Examine the records below. Report how many of their lines contain the word "output", with no other content.

** Stored data entries **
►

(** * gh-gl-create-refs: the rate-governed merge-request fetch pipeline
      and the two-column CSV codec

    A shallow embedding of [pkg/gitlab/client.go] and [pkg/csv/writer.go].

    - Go's [int] and [time.Duration] are 64-bit: they are [Z] with the
      wrap-around of the one multiplication and the one subtraction the
      code performs written out ([Go.wrap64]).
    - Effects (the process clock, [time.Sleep], the remote platform, the
      sink callback) are threaded explicitly through a state-and-log monad
      [M]: every sleep, request and sink invocation is appended to an event
      log, which is what the theorems speak about.
    - The [for { ... }] pagination loop need not terminate (the platform
      chooses the cursor), so it is embedded with fuel.
    - [fmt.Printf] progress output, and the page counter that only feeds
      it, are not modelled. *)

From Stdlib Require Import ZArith Lia String Ascii List Decimal DecimalString DecimalZ.
From stdpp Require Import base gmap strings list.

Open Scope string_scope.
Open Scope list_scope.
Open Scope Z_scope.

(* ===================================================================== *)
(** ** Go primitives: 64-bit integers, errors, strconv *)
(* ===================================================================== *)

Module Go.

Definition minInt64 : Z := - 2 ^ 63.
Definition maxInt64 : Z := 2 ^ 63 - 1.

Definition in_int64 (z : Z) : Prop := minInt64 <= z <= maxInt64.

(** The value an [int64] holds after an arithmetic operation whose
    mathematical result is [z] (two's complement wrap-around). *)
Definition wrap64 (z : Z) : Z := (z + 2 ^ 63) mod 2 ^ 64 - 2 ^ 63.

(** Go [error] values as the code builds them: [errors.New]-like leaves
    (errors coming from the platform client, the sink, the OS, strconv) and
    [fmt.Errorf("...%w", err)] wrappers, which keep the wrapped error. *)
Inductive error : Type :=
| New (msg : string)
| Wrap (msg : string) (err : error).

(** [err.Error()] *)
Definition Error (e : error) : string :=
  match e with
  | New msg => msg
  | Wrap msg _ => msg
  end.

(** [errors.Unwrap(err)] *)
Definition Unwrap (e : error) : option error :=
  match e with
  | New _ => None
  | Wrap _ err => Some err
  end.

(** [strconv.Itoa]: shortest decimal numeral, with a leading [-] for
    negative numbers. *)
Definition Itoa (i : Z) : string := NilZero.string_of_int (Z.to_int i).
(** * Subscription management backend: a shallow embedding of the Convex
      functions and the properties of its reference-number counter, rate
      limiter, credential cipher, audit log and approval workflow.

    The JavaScript values of the source are modelled as follows.
    - A string is its sequence of UTF-16 code units ([list Z], every unit in
      [0, 65536)); [String.length] is the length of that list.
    - A byte array ([Uint8Array]) is a [list Z] with every element in
      [0, 256); a store into it wraps modulo 256.
    - A thrown exception is the [Throw] branch of [Result]. *)

From Stdlib Require Import ZArith QArith List Lia Bool String Ascii DecimalString.
Import ListNotations.
Open Scope Z_scope.

(** ** Exceptions and results *)

Inductive exn : Type :=
| JsError (message : string)        (* throw new Error(message) *)
| InvalidCharacterError             (* DOMException of btoa / atob *)
| RangeError                        (* toISOString of an invalid date *)
| NotUniqueError                    (* .unique() found several documents *)
| MissingDocumentError              (* patch or delete of a missing document *)
| TypeError                         (* a property of undefined is read *)
| SchemaValidationError.            (* a write that does not fit the schema *)

Inductive Result (A : Type) : Type :=
| Ok (a : A)
| Throw (e : exn).
Arguments Ok {A} a.
Arguments Throw {A} e.

(** ** JavaScript strings *)

Module JsString.

Definition jsstring := list Z.

Definition code_unit (c : Z) : bool := (0 <=? c) && (c <? 65536).
Definition is_string (s : jsstring) : bool := forallb code_unit s.

(** A string literal of the source (ASCII only). *)
Definition lit (s : string) : jsstring :=
  map (fun a => Z.of_N (N_of_ascii a)) (list_ascii_of_string s).

Definition length (s : jsstring) : Z := Z.of_nat (List.length s).

(** [s.slice(0, n)] for [0 <= n]. *)
Definition slice0 (n : nat) (s : jsstring) : jsstring := firstn n s.

Definition high_surrogate (c : Z) : bool := (0xD800 <=? c) && (c <=? 0xDBFF).
Definition low_surrogate (c : Z) : bool := (0xDC00 <=? c) && (c <=? 0xDFFF).

(** Conversion to a sequence of Unicode scalar values (WebIDL USVString):
    a surrogate pair is one code point, an unpaired surrogate becomes
    U+FFFD. *)
Fixpoint code_points (s : jsstring) : list Z :=
  match s with
  | [] => []
  | c :: rest =>
      if high_surrogate c then
        match rest with
        | d :: rest' =>
            if low_surrogate d
            then (0x10000 + Z.shiftl (c - 0xD800) 10 + (d - 0xDC00)) :: code_points rest'
            else 0xFFFD :: code_points rest
        | [] => [0xFFFD]
        end
      else if low_surrogate c then 0xFFFD :: code_points rest
      else c :: code_points rest
  end.

(** The code units of one code point. *)
Definition of_code_point (cp : Z) : jsstring :=
  if cp <? 0x10000 then [cp]
  else [0xD800 + Z.shiftr (cp - 0x10000) 10; 0xDC00 + Z.land (cp - 0x10000) 0x3FF].

Definition of_code_points (cps : list Z) : jsstring := flat_map of_code_point cps.

(** No unpaired surrogate, every unit a 16-bit value. *)
Fixpoint well_formed (s : jsstring) : bool :=
  match s with
  | [] => true
  | c :: rest =>
      code_unit c &&
      (if high_surrogate c then
         match rest with
         | d :: rest' => low_surrogate d && well_formed rest'
         | [] => false
         end
       else negb (low_surrogate c) && well_formed rest)
  end.

End JsString.
Import JsString.

(** ** UTF-8: [TextEncoder.encode] and [TextDecoder.decode] *)

Module Utf8.

(** One code point to bytes (Encoding Standard, UTF-8 encoder). *)
Definition encode_code_point (cp : Z) : list Z :=
  if cp <=? 0x7F then [cp]
  else if cp <=? 0x7FF then
    [Z.shiftr cp 6 + 0xC0; Z.lor 0x80 (Z.land cp 0x3F)]
  else if cp <=? 0xFFFF then
    [Z.shiftr cp 12 + 0xE0;
     Z.lor 0x80 (Z.land (Z.shiftr cp 6) 0x3F);
     Z.lor 0x80 (Z.land cp 0x3F)]
  else
    [Z.shiftr cp 18 + 0xF0;
     Z.lor 0x80 (Z.land (Z.shiftr cp 12) 0x3F);
     Z.lor 0x80 (Z.land (Z.shiftr cp 6) 0x3F);
     Z.lor 0x80 (Z.land cp 0x3F)].

(** [new TextEncoder().encode(s)] *)
Definition TextEncoder_encode (s : jsstring) : list Z :=
  flat_map encode_code_point (code_points s).

(** State of the UTF-8 decoder of the Encoding Standard. *)
Record decoder : Type := mkDecoder {
  d_code_point : Z;
  d_seen : Z;
  d_needed : Z;
  d_lower : Z;
  d_upper : Z
}.

Definition decoder_init : decoder := mkDecoder 0 0 0 0x80 0xBF.

(** A byte read while no sequence is open. *)
Definition lead_byte (b : Z) : decoder * list Z :=
  if (0 <=? b) && (b <=? 0x7F) then (decoder_init, [b])
  else if (0xC2 <=? b) && (b <=? 0xDF) then
    (mkDecoder (Z.land b 0x1F) 0 1 0x80 0xBF, [])
  else if (0xE0 <=? b) && (b <=? 0xEF) then
    (mkDecoder (Z.land b 0xF) 0 2
       (if b =? 0xE0 then 0xA0 else 0x80)
       (if b =? 0xED then 0x9F else 0xBF), [])
  else if (0xF0 <=? b) && (b <=? 0xF4) then
    (mkDecoder (Z.land b 0x7) 0 3
       (if b =? 0xF0 then 0x90 else 0x80)
       (if b =? 0xF4 then 0x8F else 0xBF), [])
  else (decoder_init, [0xFFFD]).

(** One byte; the output is the code points emitted, U+FFFD for an error.
    A byte that breaks an open sequence is read again as a lead byte. *)
Definition step (st : decoder) (b : Z) : decoder * list Z :=
  if d_needed st =? 0 then lead_byte b
  else if (b <? d_lower st) || (d_upper st <? b) then
    let '(st', out) := lead_byte b in (st', 0xFFFD :: out)
  else
    let cp := Z.lor (Z.shiftl (d_code_point st) 6) (Z.land b 0x3F) in
    if d_seen st + 1 =? d_needed st then (decoder_init, [cp])
    else (mkDecoder cp (d_seen st + 1) (d_needed st) 0x80 0xBF, []).

Fixpoint run (st : decoder) (bytes : list Z) : list Z :=
  match bytes with
  | [] => if d_needed st =? 0 then [] else [0xFFFD]
  | b :: rest => let '(st', out) := step st b in out ++ run st' rest
  end.

(** The byte order mark is dropped ([ignoreBOM] is false by default). *)
Definition strip_bom (cps : list Z) : list Z :=
  match cps with
  | c :: rest => if c =? 0xFEFF then rest else cps
  | [] => []
  end.

(** [new TextDecoder().decode(bytes)] *)
Definition TextDecoder_decode (bytes : list Z) : jsstring :=
  of_code_points (strip_bom (run decoder_init bytes)).

End Utf8.

(** ** Base64: [btoa] and [atob] *)

Module Base64.

Definition alphabet : list Z :=
  lit "ABCDEFGHIJKLMNOPQRSTUVWXYZabcdefghijklmnopqrstuvwxyz0123456789+/".

Definition pad : Z := 61. (* '=' *)

Definition char_of_sextet (n : Z) : Z := nth (Z.to_nat n) alphabet 0.

Definition sextet_of_char (c : Z) : option Z :=
  if (65 <=? c) && (c <=? 90) then Some (c - 65)
  else if (97 <=? c) && (c <=? 122) then Some (c - 97 + 26)
  else if (48 <=? c) && (c <=? 57) then Some (c - 48 + 52)
  else if c =? 43 then Some 62
  else if c =? 47 then Some 63
  else None.

Fixpoint encode (bytes : list Z) : list Z :=
  match bytes with
  | [] => []
  | [x] =>
      [char_of_sextet (Z.shiftr x 2);
       char_of_sextet (Z.shiftl (Z.land x 3) 4);
       pad; pad]
  | [x; y] =>
      [char_of_sextet (Z.shiftr x 2);
       char_of_sextet (Z.lor (Z.shiftl (Z.land x 3) 4) (Z.shiftr y 4));
       char_of_sextet (Z.shiftl (Z.land y 15) 2);
       pad]
  | x :: y :: z :: rest =>
      char_of_sextet (Z.shiftr x 2) ::
      char_of_sextet (Z.lor (Z.shiftl (Z.land x 3) 4) (Z.shiftr y 4)) ::
      char_of_sextet (Z.lor (Z.shiftl (Z.land y 15) 2) (Z.shiftr z 6)) ::
      char_of_sextet (Z.land z 63) :: encode rest
  end.

(** [btoa(s)]: every character must be at most U+00FF. *)
Definition btoa (s : jsstring) : Result jsstring :=
  if forallb (fun c => c <=? 0xFF) s then Ok (encode s)
  else Throw InvalidCharacterError.

Definition ascii_whitespace (c : Z) : bool :=
  (c =? 9) || (c =? 10) || (c =? 12) || (c =? 13) || (c =? 32).

(** Up to two trailing '=' are removed when the length is a multiple of 4. *)
Fixpoint strip_end (data : list Z) : list Z :=
  match data with
  | [] => []
  | [p] => if p =? pad then [] else [p]
  | [p; q] =>
      if q =? pad then (if p =? pad then [] else [p]) else [p; q]
  | p :: rest => p :: strip_end rest
  end.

◄

** Written solution **
2